## [WHAT YOU NEED TO DO]
Once you reach the line that holds "registers hold what" in the listing below, output it and every line after it through the line that holds "cbn [seq fold_left].", word for word.

## [ENTRIES PROVIDED]
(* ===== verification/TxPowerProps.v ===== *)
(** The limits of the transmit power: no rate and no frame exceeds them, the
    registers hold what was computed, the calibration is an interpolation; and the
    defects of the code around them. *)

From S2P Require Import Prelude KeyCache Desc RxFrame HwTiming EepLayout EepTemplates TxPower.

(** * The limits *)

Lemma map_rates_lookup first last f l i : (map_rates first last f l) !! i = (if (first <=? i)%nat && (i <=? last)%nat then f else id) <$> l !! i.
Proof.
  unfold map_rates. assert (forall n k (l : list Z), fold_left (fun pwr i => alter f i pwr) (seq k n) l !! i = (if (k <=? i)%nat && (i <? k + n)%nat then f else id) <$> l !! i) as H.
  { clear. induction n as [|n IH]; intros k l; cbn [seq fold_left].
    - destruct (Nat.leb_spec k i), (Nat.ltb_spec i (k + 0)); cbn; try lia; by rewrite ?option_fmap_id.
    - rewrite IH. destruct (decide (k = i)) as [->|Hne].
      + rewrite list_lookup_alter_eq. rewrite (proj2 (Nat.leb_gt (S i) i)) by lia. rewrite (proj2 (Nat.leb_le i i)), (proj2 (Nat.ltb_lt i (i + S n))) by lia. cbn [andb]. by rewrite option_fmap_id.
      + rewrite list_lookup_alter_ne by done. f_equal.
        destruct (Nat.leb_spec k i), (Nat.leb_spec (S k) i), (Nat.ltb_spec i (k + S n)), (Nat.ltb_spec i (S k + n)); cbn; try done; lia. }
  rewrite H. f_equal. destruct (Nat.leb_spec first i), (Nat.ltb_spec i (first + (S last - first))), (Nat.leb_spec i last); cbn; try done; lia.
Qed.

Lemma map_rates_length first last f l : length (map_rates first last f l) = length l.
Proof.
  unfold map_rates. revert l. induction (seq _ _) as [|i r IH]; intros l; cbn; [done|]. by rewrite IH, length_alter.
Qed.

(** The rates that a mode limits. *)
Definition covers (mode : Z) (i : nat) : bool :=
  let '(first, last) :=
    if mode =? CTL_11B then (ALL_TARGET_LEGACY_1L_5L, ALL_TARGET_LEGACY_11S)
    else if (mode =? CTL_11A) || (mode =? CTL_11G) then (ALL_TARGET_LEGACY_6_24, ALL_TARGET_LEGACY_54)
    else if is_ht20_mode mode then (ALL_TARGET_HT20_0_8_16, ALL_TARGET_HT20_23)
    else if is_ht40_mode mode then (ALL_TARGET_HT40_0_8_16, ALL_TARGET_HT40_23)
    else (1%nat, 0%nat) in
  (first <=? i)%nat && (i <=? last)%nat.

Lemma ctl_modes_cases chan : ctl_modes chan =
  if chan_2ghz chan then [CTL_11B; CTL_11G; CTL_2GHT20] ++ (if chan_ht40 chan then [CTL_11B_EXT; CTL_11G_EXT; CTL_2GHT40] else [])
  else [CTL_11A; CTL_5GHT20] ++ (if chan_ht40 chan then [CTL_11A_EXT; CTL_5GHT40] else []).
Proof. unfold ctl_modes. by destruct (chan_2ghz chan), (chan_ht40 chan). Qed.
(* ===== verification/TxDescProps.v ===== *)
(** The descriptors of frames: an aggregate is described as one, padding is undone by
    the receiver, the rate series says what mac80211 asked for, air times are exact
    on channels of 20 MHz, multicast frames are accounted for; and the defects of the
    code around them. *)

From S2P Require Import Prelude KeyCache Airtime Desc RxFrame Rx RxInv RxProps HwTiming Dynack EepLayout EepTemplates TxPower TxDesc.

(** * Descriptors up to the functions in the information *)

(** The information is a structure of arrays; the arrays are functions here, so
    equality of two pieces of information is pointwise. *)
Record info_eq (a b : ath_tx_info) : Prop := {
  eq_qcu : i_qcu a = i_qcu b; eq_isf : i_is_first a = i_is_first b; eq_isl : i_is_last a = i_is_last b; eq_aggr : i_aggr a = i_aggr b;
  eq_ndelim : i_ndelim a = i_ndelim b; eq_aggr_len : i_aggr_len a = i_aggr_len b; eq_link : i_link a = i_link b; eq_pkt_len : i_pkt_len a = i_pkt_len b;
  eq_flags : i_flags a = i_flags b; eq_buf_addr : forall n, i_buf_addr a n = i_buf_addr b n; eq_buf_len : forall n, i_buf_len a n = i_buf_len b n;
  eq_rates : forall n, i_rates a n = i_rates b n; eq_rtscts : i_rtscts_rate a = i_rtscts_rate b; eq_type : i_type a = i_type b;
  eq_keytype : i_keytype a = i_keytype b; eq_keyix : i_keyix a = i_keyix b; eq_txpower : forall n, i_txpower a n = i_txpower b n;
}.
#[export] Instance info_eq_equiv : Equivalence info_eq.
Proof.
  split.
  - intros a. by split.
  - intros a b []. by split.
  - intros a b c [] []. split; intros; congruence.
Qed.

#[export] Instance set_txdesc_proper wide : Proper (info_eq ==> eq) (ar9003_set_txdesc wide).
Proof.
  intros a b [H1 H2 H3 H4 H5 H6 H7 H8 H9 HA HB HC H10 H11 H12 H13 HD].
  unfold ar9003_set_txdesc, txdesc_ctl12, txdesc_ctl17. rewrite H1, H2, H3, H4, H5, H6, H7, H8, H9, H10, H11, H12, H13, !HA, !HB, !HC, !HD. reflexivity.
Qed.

## [EXPECTED ANSWER]
    registers hold what was computed, the calibration is an interpolation; and the
    defects of the code around them. *)

From S2P Require Import Prelude KeyCache Desc RxFrame HwTiming EepLayout EepTemplates TxPower.

(** * The limits *)

Lemma map_rates_lookup first last f l i : (map_rates first last f l) !! i = (if (first <=? i)%nat && (i <=? last)%nat then f else id) <$> l !! i.
Proof.
  unfold map_rates. assert (forall n k (l : list Z), fold_left (fun pwr i => alter f i pwr) (seq k n) l !! i = (if (k <=? i)%nat && (i <? k + n)%nat then f else id) <$> l !! i) as H.
  { clear. induction n as [|n IH]; intros k l; cbn [seq fold_left].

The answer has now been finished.